[MATERIAL SUPPLIED]
------------------------------------------------------------

Lemma symbol_again c r n rest : symbol_length (c :: r) c = n -> is_space c = false -> symbol_length (take n (c :: r) ++ space :: rest) c = n.
Proof.
  unfold symbol_length. destruct (((c =c "="%char) || (c =c "!"%char)) && at_is (c :: r) 1 "="%char && at_is (c :: r) 2 "="%char) eqn:E3.
  { intros <- _. apply andb_true_iff in E3 as [E3 Ec]. destruct r as [|d [|e r]]; [done..|]. change (take 3 (c :: d :: e :: r) ++ space :: rest) with (c :: d :: e :: space :: rest).
    unfold at_is in *. cbn [lookup list_lookup] in *. by rewrite E3, Ec. }
  destruct (two_char (c :: r) c) eqn:E2; intros <- _.
  - pose proof (two_char_length _ _ E2) as Hl. destruct r as [|d r]; [simpl in Hl; lia|]. change (take 2 (c :: d :: r) ++ space :: rest) with (c :: d :: space :: rest).
    assert (Et : two_char (c :: d :: space :: rest) c = two_char (c :: d :: r) c) by done. rewrite Et, E2. unfold at_is. cbn [lookup list_lookup]. by rewrite andb_false_r.
  - change (take 1 (c :: r) ++ space :: rest) with (c :: space :: rest). unfold two_char, at_is. cbn [lookup list_lookup].
    change (space =c "="%char) with false. repeat (rewrite andb_false_r; simpl). done.
Qed.

Lemma based_again r n rest : based_literal (apostrophe :: r) = Some n -> based_literal (take n (apostrophe :: r) ++ space :: rest) = Some n.
Proof.
  intros E. destruct (based_literal_cases r n E) as [(c & r' & -> & Hc & ->)|(sg & b & r' & Er & Hsg & Hb)].
  - unfold based_literal. cbn [take app lookup list_lookup]. by rewrite Hc.
  - rewrite Er in E |- *. rewrite based_literal_unsized in E by done. apply (inj Some) in E as <-. rewrite take_app_add, <- app_assoc, based_literal_unsized by done.
    do 2 f_equal. apply count_again. intros s'. unfold based_ok. by vm_compute.
Qed.

Lemma scan_again c r k n rest : scan (c :: r) c = it_token k n -> scan (take n (c :: r) ++ space :: rest) c = it_token k n.
Proof.
  pose proof (scan_bounds c r) as Hb. intros Hs. rewrite Hs in Hb. cbn [item_length] in Hb. destruct n as [|n]; [lia|]. revert Hs. unfold scan. destruct (is_space c) eqn:Esp; [done|].
  destruct ((c =c "/"%char) && at_is (c :: r) 1 "/"%char) eqn:E1; [done|]. destruct ((c =c "/"%char) && at_is (c :: r) 1 "*"%char) eqn:E2; [done|].
  destruct (c =c quote); [by destruct (string_body _)|]. 
  assert (Hslash : forall d, d <> space -> (c =c "/"%char) && at_is (c :: r) 1 d = false -> (c =c "/"%char) && at_is (take (S n) (c :: r) ++ space :: rest) 1 d = false).
  { intros d Hd. destruct (c =c "/"%char); [|done]. simpl. unfold at_is. destruct n as [|n]; [|by destruct r; [simpl in Hb; lia|]]. cbn. intros _. apply Ascii.eqb_neq. congruence. }
  rewrite (Hslash "/"%char), (Hslash "*"%char) by done. destruct (is_alpha c || (c =c "$"%char)) eqn:Ea.
  { intros [= <- En]. cbn [take app tail]. do 2 f_equal. rewrite <- En. by apply count_again. }
  destruct (c =c apostrophe) eqn:Eap.
  - apply char_eq_true in Eap as ->. destruct (based_literal (apostrophe :: r)) as [j|] eqn:Eb.
    + intros [= <- ->]. by rewrite based_again.
    + intros [= <- En]. assert (n = 0%nat) as -> by (by vm_compute in En). done.
  - destruct (is_digit c) eqn:Ed; intros [= <- En].
    + cbn [take app tail]. do 2 f_equal. rewrite <- En. apply count_again. intros s'. unfold num_ok. by vm_compute.
    + f_equal. by apply symbol_again.
Qed.

Lemma scan_string c r n cl : scan (c :: r) c = it_string n cl -> c = quote.
Proof.
  destruct (c =c quote) eqn:Eq; [by apply char_eq_true in Eq|]. unfold scan. rewrite Eq. intros H. exfalso. revert H. destruct (is_space c); [done|].
  destruct (_ && at_is _ 1 "/"%char); [done|]. destruct (_ && at_is _ 1 "*"%char); [done|]. destruct (_ || _); [done|].
  destruct (if c =c apostrophe then _ else _); [done|]. by destruct (is_digit c).
Qed.
Lemma string_again c r n rest : scan (c :: r) c = it_string n true -> scan (take n (c :: r) ++ space :: rest) c = it_string n true.
Proof.
  intros Es. pose proof (scan_string _ _ _ _ Es) as ->. rewrite scan_quote in Es. destruct (string_body_cases _ r (Nat.le_refl _)) as (body & Hs & [[r' ->]|[->| ->]]).
  - rewrite string_body_closed in Es by done. injection Es as <-. cbn [take]. rewrite take_app_ge by lia. replace (S (length body) - length body)%nat with 1%nat by lia.
    cbn [take]. rewrite take_0. cbn [app]. rewrite scan_quote, <- app_assoc. cbn [app]. by rewrite string_body_closed.
  - by rewrite (proj1 (string_body_open _ Hs)) in Es.
  - by rewrite (proj2 (string_body_open _ Hs)) in Es.
Qed.

(** A text that starts with the text of a token and a space. *)
Definition unlex (ts : list token) : text := concat (map (fun t => tok_text t ++ [space]) ts).
Definition view (t : token) : token_kind * text := (tok_kind t, tok_text t).

Lemma unlex_cons t ts : unlex (t :: ts) = tok_text t ++ space :: unlex ts.
Proof. unfold unlex. simpl. by rewrite <- app_assoc. Qed.

Lemma lex_step fuel smap c q off lc : lex_loop (S fuel) smap (c :: q) off lc =
  let next n := lex_loop fuel smap (drop n (c :: q)) (off + n)%nat (bumps lc (take n (c :: q))) in
  match scan (c :: q) c with
  | it_skip n => next n
  | it_token k n => add_tok (make_tok smap off lc k (take n (c :: q))) <$> next n
  | it_string n closed => (fun r => add_errors (if closed then [] else [unterminated smap off lc])
                             (add_tok (make_tok smap off lc tk_symbol (take n (c :: q))) r)) <$> next n
  end.
Proof. done. Qed.

Definition kind_of (i : item) : token_kind := match i with it_token k _ => k | _ => tk_symbol end.
Definition complete (i : item) : Prop := match i with it_skip _ => False | it_token _ _ => True | it_string _ cl => cl = true end.

Lemma scan_item_again c r rest : complete (scan (c :: r) c) ->
  scan (take (item_length (scan (c :: r) c)) (c :: r) ++ space :: rest) c = scan (c :: r) c.
Proof. destruct (scan (c :: r) c) as [n|k n|n cl] eqn:E; simpl; [done|intros _; by apply scan_again|intros ->; by apply string_again]. Qed.

(** The text of a token and a space, before a text. *)
Lemma lex_loop_token fuel c r rest off lc : complete (scan (c :: r) c) ->
  let t := take (item_length (scan (c :: r) c)) (c :: r) in
  exists off' lc', lex_loop (S (S fuel)) None (t ++ space :: rest) off lc =
    add_tok (make_tok None off lc (kind_of (scan (c :: r) c)) t) <$> lex_loop fuel None rest off' lc'.
Proof.
  intros Hc t. pose proof (scan_bounds c r) as Hb. pose proof (scan_item_again c r rest Hc) as Ha. fold t in Ha. revert Hc t Hb Ha. generalize (scan (c :: r) c) as i.
  intros i Hc t Hb Ha. assert (Hl : length t = item_length i) by (unfold t; rewrite length_take; lia).
  destruct (item_length i) as [|n] eqn:En; [lia|]. assert (Et : exists t', t = c :: t') by (by eexists). destruct Et as [t' Et]. clearbody t. rewrite Et in *.
  cbn [app] in *. rewrite lex_step, Ha. cbv zeta.
  assert (Hd : drop (S n) (c :: t' ++ space :: rest) = space :: rest) by (rewrite app_comm_cons; by rewrite drop_app_length').
  assert (Hk : take (S n) (c :: t' ++ space :: rest) = c :: t') by (rewrite app_comm_cons; by rewrite take_app_length').
  destruct i as [m|k m|m cl]; [done| |simpl in Hc; subst cl]; cbn [item_length] in En; subst m; rewrite Hd, Hk, lex_step;
    change (scan (space :: rest) space) with (it_skip 1); cbv zeta; cbn [drop]; rewrite drop_0; eexists _, _; [done|].
  by rewrite option_fmap_ext with (g := add_tok (make_tok None off lc tk_symbol (c :: t'))) by done.
Qed.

------------------------------------------------------------

[EXERCISE] Would you please copy exactly the part of the entries above that begins at the line containing "Definition complete (i" and ends at the line containing "change (scan (space", both lines included?

[FINAL ANSWER]
Definition complete (i : item) : Prop := match i with it_skip _ => False | it_token _ _ => True | it_string _ cl => cl = true end.

Lemma scan_item_again c r rest : complete (scan (c :: r) c) ->
  scan (take (item_length (scan (c :: r) c)) (c :: r) ++ space :: rest) c = scan (c :: r) c.
Proof. destruct (scan (c :: r) c) as [n|k n|n cl] eqn:E; simpl; [done|intros _; by apply scan_again|intros ->; by apply string_again]. Qed.

(** The text of a token and a space, before a text. *)
Lemma lex_loop_token fuel c r rest off lc : complete (scan (c :: r) c) ->
  let t := take (item_length (scan (c :: r) c)) (c :: r) in
  exists off' lc', lex_loop (S (S fuel)) None (t ++ space :: rest) off lc =
    add_tok (make_tok None off lc (kind_of (scan (c :: r) c)) t) <$> lex_loop fuel None rest off' lc'.
Proof.
  intros Hc t. pose proof (scan_bounds c r) as Hb. pose proof (scan_item_again c r rest Hc) as Ha. fold t in Ha. revert Hc t Hb Ha. generalize (scan (c :: r) c) as i.
  intros i Hc t Hb Ha. assert (Hl : length t = item_length i) by (unfold t; rewrite length_take; lia).
  destruct (item_length i) as [|n] eqn:En; [lia|]. assert (Et : exists t', t = c :: t') by (by eexists). destruct Et as [t' Et]. clearbody t. rewrite Et in *.
  cbn [app] in *. rewrite lex_step, Ha. cbv zeta.
  assert (Hd : drop (S n) (c :: t' ++ space :: rest) = space :: rest) by (rewrite app_comm_cons; by rewrite drop_app_length').
  assert (Hk : take (S n) (c :: t' ++ space :: rest) = c :: t') by (rewrite app_comm_cons; by rewrite take_app_length').
  destruct i as [m|k m|m cl]; [done| |simpl in Hc; subst cl]; cbn [item_length] in En; subst m; rewrite Hd, Hk, lex_step;
    change (scan (space :: rest) space) with (it_skip 1); cbv zeta; cbn [drop]; rewrite drop_0; eexists _, _; [done|].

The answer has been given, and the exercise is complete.